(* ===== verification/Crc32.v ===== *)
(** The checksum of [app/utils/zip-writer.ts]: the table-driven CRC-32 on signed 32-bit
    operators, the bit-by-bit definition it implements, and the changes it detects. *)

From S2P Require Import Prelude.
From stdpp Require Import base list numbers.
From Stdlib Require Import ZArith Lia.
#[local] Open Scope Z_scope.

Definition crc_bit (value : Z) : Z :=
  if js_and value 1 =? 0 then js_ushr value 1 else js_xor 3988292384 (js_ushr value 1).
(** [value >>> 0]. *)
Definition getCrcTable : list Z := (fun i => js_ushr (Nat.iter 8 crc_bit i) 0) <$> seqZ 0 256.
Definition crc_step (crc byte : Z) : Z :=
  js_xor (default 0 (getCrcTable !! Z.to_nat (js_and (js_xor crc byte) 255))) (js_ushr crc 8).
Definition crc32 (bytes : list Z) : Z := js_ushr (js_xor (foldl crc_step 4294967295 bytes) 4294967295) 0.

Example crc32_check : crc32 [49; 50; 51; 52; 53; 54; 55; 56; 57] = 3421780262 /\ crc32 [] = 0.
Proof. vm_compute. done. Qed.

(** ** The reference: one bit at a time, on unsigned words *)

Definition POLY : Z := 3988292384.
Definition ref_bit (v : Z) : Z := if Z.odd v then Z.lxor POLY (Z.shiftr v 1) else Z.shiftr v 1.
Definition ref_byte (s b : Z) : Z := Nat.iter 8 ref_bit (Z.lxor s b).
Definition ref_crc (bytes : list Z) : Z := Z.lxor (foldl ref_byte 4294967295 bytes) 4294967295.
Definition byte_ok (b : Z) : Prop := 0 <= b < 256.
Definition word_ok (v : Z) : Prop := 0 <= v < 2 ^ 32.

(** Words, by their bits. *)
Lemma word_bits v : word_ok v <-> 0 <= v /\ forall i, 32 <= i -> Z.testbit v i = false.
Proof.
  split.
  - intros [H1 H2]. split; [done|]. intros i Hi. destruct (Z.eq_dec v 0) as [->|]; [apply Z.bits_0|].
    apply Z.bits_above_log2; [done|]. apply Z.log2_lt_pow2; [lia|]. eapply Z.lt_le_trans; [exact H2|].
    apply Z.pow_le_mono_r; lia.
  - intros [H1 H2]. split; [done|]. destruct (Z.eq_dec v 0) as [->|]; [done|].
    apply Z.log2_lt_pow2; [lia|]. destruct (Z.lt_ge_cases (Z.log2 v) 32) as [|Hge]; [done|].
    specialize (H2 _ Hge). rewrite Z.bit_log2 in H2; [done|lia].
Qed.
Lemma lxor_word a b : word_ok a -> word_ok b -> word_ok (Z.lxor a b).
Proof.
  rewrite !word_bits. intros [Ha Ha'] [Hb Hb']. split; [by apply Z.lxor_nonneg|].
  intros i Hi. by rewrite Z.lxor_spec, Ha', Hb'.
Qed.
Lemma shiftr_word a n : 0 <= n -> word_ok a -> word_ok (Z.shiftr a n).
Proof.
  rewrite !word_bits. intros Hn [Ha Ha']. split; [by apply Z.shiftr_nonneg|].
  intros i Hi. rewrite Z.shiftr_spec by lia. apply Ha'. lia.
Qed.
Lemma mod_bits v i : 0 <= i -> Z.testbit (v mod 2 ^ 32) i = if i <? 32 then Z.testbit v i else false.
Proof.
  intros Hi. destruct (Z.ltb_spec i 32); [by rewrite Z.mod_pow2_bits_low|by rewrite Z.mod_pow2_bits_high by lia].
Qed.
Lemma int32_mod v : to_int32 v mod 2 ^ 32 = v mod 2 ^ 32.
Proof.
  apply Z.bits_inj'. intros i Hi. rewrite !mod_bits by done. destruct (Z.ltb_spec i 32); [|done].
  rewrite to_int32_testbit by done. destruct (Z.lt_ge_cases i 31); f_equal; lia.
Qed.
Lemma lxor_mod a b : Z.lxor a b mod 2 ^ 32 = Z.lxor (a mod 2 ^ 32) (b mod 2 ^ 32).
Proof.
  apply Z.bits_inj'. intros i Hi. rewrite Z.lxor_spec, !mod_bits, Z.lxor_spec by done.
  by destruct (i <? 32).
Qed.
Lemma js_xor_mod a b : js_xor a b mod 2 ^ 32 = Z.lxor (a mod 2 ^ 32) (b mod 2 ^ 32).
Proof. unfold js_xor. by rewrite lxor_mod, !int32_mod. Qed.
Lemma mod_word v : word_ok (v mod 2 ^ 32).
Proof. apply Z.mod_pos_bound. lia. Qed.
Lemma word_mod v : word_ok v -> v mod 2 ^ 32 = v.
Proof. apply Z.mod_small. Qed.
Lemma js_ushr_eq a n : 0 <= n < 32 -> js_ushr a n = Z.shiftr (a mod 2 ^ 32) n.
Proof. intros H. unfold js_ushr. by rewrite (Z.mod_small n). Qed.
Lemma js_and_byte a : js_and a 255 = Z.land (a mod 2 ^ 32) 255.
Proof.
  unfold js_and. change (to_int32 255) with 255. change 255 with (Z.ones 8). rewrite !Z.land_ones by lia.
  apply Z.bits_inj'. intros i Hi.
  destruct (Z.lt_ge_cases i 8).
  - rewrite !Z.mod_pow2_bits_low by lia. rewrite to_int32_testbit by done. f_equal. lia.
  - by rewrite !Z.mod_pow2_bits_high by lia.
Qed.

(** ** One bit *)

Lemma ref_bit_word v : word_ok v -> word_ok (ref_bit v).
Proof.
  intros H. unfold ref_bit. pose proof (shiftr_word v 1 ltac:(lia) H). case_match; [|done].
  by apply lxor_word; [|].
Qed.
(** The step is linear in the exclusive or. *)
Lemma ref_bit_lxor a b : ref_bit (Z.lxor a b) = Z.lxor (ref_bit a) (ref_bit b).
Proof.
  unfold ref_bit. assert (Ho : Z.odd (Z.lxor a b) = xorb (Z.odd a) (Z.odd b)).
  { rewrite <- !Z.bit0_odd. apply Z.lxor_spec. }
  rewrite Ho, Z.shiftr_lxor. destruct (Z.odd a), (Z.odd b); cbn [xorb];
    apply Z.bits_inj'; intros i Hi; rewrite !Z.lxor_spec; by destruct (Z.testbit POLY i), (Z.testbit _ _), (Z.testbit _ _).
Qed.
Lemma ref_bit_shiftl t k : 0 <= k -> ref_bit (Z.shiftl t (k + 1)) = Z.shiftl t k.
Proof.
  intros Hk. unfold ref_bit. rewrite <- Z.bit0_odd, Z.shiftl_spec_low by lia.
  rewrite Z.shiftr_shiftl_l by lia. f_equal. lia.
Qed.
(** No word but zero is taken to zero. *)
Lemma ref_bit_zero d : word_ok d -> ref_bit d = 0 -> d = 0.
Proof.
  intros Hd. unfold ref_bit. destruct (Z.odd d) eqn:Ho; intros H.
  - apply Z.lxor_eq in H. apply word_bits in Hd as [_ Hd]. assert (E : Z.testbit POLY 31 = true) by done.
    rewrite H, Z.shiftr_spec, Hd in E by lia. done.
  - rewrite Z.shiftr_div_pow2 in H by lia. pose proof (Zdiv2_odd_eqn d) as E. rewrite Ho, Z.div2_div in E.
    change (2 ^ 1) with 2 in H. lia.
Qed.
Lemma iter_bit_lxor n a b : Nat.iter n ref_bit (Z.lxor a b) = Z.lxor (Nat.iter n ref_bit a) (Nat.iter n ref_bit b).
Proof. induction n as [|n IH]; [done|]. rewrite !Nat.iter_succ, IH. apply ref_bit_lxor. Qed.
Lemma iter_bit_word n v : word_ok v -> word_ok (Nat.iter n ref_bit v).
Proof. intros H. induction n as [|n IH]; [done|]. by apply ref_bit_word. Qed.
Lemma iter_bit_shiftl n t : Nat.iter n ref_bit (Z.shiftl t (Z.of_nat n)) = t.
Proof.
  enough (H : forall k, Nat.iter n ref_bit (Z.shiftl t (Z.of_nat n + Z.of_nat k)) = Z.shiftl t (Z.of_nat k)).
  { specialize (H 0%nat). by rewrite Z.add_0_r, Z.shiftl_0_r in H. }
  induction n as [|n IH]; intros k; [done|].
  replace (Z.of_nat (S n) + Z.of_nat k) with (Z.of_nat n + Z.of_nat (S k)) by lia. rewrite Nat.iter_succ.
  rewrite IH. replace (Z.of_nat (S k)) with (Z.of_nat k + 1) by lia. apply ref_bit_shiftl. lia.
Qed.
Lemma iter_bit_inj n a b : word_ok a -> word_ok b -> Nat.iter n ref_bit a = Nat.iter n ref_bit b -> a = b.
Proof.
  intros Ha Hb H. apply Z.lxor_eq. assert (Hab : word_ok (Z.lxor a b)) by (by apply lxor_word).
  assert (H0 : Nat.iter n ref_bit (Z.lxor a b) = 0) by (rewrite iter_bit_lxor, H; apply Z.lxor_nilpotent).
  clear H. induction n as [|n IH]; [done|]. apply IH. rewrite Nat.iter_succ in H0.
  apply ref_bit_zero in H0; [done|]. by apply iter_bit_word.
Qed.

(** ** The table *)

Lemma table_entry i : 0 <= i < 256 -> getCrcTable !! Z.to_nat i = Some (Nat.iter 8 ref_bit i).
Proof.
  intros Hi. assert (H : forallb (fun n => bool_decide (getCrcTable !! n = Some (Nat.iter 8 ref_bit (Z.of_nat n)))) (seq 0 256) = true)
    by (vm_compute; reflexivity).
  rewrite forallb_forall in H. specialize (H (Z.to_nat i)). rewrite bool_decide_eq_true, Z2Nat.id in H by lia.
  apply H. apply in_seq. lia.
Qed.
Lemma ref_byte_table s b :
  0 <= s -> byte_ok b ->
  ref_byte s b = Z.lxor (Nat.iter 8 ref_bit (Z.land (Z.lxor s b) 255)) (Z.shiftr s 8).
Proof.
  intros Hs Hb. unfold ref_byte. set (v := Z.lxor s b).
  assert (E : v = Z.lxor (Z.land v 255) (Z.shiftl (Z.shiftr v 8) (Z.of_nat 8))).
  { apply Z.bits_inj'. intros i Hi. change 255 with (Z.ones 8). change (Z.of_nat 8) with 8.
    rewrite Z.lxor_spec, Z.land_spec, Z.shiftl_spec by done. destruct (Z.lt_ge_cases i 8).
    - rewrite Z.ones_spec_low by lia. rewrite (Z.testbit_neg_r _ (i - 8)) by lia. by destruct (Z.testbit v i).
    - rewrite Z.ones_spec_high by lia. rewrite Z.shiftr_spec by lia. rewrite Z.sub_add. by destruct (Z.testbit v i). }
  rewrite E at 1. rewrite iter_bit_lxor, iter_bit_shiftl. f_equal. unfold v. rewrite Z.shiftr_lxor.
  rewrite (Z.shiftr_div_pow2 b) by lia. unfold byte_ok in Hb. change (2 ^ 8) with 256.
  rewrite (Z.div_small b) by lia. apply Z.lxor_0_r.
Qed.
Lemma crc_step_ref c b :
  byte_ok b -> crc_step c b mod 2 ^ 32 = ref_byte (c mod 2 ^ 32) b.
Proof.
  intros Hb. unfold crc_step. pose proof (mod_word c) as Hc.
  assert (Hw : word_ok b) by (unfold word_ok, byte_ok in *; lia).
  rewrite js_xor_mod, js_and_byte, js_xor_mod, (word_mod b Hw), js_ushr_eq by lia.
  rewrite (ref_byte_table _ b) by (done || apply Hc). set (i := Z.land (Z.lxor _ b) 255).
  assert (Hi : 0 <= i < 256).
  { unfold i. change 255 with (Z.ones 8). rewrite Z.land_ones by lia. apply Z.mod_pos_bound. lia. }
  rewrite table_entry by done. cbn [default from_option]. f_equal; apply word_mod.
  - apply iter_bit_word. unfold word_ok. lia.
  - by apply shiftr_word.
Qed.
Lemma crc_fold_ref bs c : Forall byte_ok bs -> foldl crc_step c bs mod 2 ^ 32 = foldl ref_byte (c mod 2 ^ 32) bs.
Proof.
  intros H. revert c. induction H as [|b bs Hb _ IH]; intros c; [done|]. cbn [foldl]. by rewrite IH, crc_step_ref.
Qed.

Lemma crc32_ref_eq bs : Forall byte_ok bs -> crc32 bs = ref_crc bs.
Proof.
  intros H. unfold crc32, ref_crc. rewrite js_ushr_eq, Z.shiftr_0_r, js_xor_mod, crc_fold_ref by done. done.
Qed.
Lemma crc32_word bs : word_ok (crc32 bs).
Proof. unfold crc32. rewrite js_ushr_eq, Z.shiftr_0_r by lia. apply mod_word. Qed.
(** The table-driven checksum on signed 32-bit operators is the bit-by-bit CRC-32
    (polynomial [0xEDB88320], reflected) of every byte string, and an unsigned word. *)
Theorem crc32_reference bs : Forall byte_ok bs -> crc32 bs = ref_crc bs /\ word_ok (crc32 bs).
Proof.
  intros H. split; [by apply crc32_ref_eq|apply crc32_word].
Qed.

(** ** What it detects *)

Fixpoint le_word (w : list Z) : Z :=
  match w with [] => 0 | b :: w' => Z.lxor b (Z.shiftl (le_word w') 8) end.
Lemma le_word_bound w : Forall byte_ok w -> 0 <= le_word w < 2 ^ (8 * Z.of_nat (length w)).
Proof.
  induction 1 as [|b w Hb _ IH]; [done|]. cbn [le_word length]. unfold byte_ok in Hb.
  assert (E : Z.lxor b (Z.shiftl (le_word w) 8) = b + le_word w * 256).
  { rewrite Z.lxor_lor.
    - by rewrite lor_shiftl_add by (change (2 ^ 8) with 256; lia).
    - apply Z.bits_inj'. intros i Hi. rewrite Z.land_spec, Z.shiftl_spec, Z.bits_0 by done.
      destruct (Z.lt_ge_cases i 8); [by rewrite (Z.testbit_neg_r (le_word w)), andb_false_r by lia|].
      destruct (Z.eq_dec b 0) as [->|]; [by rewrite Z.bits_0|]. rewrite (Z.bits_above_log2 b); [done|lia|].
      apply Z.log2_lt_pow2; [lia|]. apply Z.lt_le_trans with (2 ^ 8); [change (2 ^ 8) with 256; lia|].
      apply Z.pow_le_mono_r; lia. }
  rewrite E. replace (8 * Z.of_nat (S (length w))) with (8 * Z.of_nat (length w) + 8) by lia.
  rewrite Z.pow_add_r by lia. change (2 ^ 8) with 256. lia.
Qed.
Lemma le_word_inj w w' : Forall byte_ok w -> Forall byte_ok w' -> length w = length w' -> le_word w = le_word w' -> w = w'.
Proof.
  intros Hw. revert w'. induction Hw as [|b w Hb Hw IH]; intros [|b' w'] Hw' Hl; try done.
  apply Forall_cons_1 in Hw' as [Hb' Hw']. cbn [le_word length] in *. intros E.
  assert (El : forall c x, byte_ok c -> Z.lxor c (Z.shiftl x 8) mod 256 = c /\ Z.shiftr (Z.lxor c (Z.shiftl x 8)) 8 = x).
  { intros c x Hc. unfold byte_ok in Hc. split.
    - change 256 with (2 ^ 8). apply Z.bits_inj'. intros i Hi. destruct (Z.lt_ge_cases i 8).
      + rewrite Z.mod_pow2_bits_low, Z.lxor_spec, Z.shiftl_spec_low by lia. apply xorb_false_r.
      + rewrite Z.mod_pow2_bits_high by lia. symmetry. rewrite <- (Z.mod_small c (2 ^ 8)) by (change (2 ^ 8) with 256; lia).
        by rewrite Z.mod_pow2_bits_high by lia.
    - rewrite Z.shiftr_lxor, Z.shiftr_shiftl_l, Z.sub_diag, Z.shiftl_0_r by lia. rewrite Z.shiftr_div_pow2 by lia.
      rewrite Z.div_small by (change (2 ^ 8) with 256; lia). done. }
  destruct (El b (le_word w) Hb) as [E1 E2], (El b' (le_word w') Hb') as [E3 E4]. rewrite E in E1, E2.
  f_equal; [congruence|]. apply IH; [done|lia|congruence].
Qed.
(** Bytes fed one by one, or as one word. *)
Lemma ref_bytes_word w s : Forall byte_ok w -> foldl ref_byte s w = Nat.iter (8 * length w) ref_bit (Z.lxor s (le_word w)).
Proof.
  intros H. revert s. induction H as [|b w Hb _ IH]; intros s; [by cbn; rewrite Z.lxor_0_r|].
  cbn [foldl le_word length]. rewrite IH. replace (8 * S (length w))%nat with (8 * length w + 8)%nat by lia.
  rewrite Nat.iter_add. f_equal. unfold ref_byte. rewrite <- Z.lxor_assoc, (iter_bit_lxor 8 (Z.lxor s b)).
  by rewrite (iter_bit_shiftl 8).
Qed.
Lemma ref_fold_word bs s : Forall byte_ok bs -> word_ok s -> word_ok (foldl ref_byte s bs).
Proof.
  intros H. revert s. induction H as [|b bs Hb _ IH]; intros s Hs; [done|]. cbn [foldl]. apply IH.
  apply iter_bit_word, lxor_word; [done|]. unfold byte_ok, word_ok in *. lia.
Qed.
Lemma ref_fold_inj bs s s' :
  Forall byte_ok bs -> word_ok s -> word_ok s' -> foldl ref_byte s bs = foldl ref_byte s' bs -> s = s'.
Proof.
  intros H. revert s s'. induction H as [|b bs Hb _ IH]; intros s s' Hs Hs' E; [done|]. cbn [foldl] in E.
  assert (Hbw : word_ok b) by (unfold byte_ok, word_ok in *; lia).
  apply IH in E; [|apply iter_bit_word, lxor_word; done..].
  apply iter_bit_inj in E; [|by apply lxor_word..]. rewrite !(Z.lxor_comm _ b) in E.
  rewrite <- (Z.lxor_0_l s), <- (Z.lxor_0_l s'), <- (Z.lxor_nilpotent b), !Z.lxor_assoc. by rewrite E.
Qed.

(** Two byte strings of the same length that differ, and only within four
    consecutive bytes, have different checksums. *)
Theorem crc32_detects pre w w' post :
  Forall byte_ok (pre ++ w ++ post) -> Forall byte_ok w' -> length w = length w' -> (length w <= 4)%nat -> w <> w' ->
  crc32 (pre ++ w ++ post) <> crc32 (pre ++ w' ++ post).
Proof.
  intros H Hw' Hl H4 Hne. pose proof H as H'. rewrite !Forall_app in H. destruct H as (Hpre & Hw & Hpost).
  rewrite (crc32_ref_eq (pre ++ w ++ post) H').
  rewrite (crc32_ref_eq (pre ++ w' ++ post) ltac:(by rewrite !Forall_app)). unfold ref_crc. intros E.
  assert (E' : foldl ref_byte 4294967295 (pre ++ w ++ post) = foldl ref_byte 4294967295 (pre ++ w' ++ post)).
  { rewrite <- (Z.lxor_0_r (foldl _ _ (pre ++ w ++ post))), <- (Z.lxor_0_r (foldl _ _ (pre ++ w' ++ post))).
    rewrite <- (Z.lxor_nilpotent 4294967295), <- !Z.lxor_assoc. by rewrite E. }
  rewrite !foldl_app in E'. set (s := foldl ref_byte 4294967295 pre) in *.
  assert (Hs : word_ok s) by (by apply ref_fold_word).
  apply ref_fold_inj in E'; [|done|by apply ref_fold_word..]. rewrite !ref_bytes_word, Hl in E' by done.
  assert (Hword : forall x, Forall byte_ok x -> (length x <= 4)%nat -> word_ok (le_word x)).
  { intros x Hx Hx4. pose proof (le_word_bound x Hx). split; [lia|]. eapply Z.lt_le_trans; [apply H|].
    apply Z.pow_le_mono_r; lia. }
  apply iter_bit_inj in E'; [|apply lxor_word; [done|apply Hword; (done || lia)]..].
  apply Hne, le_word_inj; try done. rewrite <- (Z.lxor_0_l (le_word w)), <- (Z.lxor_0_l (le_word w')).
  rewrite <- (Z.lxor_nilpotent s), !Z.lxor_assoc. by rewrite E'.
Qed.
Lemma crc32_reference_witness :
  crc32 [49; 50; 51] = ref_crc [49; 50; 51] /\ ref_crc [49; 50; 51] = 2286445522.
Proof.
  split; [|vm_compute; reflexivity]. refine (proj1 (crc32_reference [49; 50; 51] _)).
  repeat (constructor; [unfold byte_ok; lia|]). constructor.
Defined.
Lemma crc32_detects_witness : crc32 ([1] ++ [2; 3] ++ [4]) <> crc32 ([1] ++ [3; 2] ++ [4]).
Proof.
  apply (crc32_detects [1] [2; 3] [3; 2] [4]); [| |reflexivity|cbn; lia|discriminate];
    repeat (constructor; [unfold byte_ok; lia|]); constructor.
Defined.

= = = = =

Work order:
Since only part of the listing is wanted, copy exactly the lines from the one holding "by lia. symmetry." to the one holding "(** Bytes fed one by one, or as one word. *)", both included.

Answer to the problem:
      + rewrite Z.mod_pow2_bits_high by lia. symmetry. rewrite <- (Z.mod_small c (2 ^ 8)) by (change (2 ^ 8) with 256; lia).
        by rewrite Z.mod_pow2_bits_high by lia.
    - rewrite Z.shiftr_lxor, Z.shiftr_shiftl_l, Z.sub_diag, Z.shiftl_0_r by lia. rewrite Z.shiftr_div_pow2 by lia.
      rewrite Z.div_small by (change (2 ^ 8) with 256; lia). done. }
  destruct (El b (le_word w) Hb) as [E1 E2], (El b' (le_word w') Hb') as [E3 E4]. rewrite E in E1, E2.
  f_equal; [congruence|]. apply IH; [done|lia|congruence].
Qed.
(** Bytes fed one by one, or as one word. *)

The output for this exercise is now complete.